For the entries that follow, restate word for word the line containing "[total() <> 0]", the line containing "(rc t : uint64)", and every line that lies between them.

> _MATERIAL PROVIDED_:
Segment Open

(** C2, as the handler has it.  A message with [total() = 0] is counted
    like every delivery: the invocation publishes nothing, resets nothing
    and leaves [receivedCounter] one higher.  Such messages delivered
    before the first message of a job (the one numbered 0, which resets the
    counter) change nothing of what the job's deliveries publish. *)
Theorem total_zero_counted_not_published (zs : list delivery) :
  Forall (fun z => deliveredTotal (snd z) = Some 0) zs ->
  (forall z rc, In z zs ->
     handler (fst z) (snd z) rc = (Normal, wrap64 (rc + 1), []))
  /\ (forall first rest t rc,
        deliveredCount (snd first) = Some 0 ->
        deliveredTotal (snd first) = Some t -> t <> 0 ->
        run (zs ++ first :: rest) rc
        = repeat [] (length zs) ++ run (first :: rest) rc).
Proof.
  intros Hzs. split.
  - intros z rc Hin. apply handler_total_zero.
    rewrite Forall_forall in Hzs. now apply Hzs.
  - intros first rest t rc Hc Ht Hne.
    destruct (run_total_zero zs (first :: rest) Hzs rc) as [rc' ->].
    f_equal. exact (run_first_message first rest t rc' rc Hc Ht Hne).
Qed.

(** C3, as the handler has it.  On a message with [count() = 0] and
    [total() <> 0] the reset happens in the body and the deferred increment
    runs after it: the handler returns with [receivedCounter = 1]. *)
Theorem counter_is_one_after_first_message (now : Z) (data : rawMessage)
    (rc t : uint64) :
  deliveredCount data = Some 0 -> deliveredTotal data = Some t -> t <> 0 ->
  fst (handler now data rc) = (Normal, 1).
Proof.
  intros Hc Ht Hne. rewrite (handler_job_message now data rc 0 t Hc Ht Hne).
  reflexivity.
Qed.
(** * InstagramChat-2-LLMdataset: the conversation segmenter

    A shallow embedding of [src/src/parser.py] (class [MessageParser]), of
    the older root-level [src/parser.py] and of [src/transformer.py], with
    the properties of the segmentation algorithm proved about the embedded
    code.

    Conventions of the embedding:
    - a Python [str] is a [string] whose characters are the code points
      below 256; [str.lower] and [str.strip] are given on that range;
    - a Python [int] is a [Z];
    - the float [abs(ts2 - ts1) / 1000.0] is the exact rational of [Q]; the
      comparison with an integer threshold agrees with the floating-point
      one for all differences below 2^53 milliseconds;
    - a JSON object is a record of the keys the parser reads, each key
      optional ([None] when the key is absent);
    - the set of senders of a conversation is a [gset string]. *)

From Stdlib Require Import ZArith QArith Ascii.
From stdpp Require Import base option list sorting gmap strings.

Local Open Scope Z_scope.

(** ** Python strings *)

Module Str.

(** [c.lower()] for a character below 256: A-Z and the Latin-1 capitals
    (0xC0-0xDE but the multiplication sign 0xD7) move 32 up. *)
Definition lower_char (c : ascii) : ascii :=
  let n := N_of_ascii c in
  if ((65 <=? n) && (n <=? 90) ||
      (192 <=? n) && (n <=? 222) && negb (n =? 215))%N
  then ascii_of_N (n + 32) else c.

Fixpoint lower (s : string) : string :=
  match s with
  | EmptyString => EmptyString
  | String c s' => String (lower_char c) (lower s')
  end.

Segment Closed

> _REPLY_:
    [total() <> 0] the reset happens in the body and the deferred increment
    runs after it: the handler returns with [receivedCounter = 1]. *)
Theorem counter_is_one_after_first_message (now : Z) (data : rawMessage)
    (rc t : uint64) :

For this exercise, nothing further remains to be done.